ASSIGNED TASK:
Please copy the leading lines of the entries below exactly, concluding with the line in which "as [Hclean |" occurs.

Saved data entries:
++++++
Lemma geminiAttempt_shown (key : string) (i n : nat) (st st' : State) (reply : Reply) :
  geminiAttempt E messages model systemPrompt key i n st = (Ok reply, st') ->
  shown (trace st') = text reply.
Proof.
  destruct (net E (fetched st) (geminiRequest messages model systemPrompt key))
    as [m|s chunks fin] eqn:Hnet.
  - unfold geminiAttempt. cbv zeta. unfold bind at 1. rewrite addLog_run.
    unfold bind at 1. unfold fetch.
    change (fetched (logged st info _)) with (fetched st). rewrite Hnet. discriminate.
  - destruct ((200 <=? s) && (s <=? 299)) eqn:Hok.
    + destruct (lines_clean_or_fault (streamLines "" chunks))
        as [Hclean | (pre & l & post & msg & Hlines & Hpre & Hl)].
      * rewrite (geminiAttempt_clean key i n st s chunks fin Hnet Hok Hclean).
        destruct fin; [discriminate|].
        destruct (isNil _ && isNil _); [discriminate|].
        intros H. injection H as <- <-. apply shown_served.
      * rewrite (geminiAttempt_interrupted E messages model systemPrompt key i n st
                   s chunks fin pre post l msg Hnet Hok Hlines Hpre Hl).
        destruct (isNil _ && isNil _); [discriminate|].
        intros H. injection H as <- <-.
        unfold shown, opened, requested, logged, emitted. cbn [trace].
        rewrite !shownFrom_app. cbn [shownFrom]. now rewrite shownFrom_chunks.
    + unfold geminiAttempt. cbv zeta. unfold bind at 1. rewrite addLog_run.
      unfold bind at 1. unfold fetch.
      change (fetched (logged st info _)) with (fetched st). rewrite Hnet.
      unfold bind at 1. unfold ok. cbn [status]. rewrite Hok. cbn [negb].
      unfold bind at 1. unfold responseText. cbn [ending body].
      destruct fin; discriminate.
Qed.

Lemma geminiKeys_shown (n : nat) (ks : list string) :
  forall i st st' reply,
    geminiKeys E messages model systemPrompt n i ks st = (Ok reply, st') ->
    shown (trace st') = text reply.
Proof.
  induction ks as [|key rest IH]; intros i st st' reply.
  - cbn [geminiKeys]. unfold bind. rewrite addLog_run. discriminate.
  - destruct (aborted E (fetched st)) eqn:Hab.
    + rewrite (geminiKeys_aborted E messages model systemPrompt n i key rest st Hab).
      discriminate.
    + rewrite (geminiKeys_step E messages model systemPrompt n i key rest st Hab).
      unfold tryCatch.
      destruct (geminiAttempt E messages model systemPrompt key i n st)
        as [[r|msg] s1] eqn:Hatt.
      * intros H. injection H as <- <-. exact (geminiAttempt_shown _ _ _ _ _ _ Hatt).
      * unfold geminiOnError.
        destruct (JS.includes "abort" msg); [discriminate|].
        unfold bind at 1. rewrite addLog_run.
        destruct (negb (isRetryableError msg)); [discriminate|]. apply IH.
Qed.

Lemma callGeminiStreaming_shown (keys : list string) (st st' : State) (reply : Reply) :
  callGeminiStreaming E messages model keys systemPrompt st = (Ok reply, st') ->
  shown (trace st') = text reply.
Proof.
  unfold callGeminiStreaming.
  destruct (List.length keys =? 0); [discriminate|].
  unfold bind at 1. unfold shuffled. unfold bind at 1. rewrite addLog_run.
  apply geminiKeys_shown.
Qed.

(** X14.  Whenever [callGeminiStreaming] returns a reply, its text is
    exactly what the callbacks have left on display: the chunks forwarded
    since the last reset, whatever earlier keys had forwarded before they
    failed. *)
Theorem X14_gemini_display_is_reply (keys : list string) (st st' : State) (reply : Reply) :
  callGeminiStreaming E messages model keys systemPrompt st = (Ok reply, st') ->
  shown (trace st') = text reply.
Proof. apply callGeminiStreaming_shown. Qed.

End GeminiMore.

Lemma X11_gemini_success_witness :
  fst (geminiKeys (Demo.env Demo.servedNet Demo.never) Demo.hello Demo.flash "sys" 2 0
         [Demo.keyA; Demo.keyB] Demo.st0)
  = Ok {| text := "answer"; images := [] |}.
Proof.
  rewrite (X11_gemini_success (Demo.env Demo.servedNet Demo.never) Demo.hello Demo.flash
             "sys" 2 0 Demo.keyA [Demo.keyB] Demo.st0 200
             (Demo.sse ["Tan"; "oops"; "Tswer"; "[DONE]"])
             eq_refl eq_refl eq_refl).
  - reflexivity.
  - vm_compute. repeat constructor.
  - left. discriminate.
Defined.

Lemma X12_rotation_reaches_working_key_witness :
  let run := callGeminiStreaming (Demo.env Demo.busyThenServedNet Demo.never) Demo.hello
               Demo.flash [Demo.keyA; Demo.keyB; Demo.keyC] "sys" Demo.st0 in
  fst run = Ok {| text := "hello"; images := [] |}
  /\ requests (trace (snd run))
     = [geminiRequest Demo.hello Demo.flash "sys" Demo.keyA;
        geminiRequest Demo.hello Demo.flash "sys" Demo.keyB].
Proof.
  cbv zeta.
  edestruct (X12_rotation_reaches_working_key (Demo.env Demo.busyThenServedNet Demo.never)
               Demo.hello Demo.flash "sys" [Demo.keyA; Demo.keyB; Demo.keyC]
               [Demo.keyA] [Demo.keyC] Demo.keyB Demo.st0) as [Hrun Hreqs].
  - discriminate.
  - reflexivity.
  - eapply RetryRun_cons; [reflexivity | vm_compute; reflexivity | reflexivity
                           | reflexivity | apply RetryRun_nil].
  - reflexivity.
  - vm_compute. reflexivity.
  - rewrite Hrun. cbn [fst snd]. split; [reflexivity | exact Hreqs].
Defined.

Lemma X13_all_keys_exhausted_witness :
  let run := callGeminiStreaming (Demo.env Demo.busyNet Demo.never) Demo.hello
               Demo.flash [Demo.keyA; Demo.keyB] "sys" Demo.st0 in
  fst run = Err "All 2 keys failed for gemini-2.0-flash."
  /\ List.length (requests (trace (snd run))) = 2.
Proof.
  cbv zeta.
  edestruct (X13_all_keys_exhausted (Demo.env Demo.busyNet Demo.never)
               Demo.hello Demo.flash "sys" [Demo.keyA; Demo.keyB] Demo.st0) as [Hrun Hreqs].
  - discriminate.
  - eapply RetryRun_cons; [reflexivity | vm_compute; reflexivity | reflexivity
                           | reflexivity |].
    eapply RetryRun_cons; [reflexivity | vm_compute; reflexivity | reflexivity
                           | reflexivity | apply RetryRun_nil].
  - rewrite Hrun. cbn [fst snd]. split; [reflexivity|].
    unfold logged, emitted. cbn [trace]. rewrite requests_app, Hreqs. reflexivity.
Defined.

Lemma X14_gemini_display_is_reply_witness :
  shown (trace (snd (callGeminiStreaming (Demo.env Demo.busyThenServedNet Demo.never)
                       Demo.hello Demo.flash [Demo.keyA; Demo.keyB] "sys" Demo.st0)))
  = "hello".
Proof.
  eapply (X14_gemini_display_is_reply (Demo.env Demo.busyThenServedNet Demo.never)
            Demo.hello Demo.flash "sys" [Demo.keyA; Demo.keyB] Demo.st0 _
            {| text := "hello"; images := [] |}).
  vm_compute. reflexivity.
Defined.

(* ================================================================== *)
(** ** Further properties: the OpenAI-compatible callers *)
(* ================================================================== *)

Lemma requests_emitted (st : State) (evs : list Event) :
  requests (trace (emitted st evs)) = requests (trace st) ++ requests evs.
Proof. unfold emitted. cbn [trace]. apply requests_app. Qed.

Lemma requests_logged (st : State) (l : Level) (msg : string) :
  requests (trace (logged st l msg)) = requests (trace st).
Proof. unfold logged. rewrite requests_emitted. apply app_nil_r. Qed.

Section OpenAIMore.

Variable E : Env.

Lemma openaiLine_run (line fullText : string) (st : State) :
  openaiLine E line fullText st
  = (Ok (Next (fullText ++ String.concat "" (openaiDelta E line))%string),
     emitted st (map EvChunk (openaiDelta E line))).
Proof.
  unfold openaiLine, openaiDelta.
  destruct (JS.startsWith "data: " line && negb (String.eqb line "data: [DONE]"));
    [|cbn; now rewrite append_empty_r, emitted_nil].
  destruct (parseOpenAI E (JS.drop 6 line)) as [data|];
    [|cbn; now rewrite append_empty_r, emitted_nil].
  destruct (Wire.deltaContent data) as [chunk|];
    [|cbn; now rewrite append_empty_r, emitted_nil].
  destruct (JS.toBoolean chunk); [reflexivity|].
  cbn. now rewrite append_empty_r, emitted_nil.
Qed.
++++++
RESULT:
Lemma geminiAttempt_shown (key : string) (i n : nat) (st st' : State) (reply : Reply) :
  geminiAttempt E messages model systemPrompt key i n st = (Ok reply, st') ->
  shown (trace st') = text reply.
Proof.
  destruct (net E (fetched st) (geminiRequest messages model systemPrompt key))
    as [m|s chunks fin] eqn:Hnet.
  - unfold geminiAttempt. cbv zeta. unfold bind at 1. rewrite addLog_run.
    unfold bind at 1. unfold fetch.
    change (fetched (logged st info _)) with (fetched st). rewrite Hnet. discriminate.
  - destruct ((200 <=? s) && (s <=? 299)) eqn:Hok.
    + destruct (lines_clean_or_fault (streamLines "" chunks))
        as [Hclean | (pre & l & post & msg & Hlines & Hpre & Hl)].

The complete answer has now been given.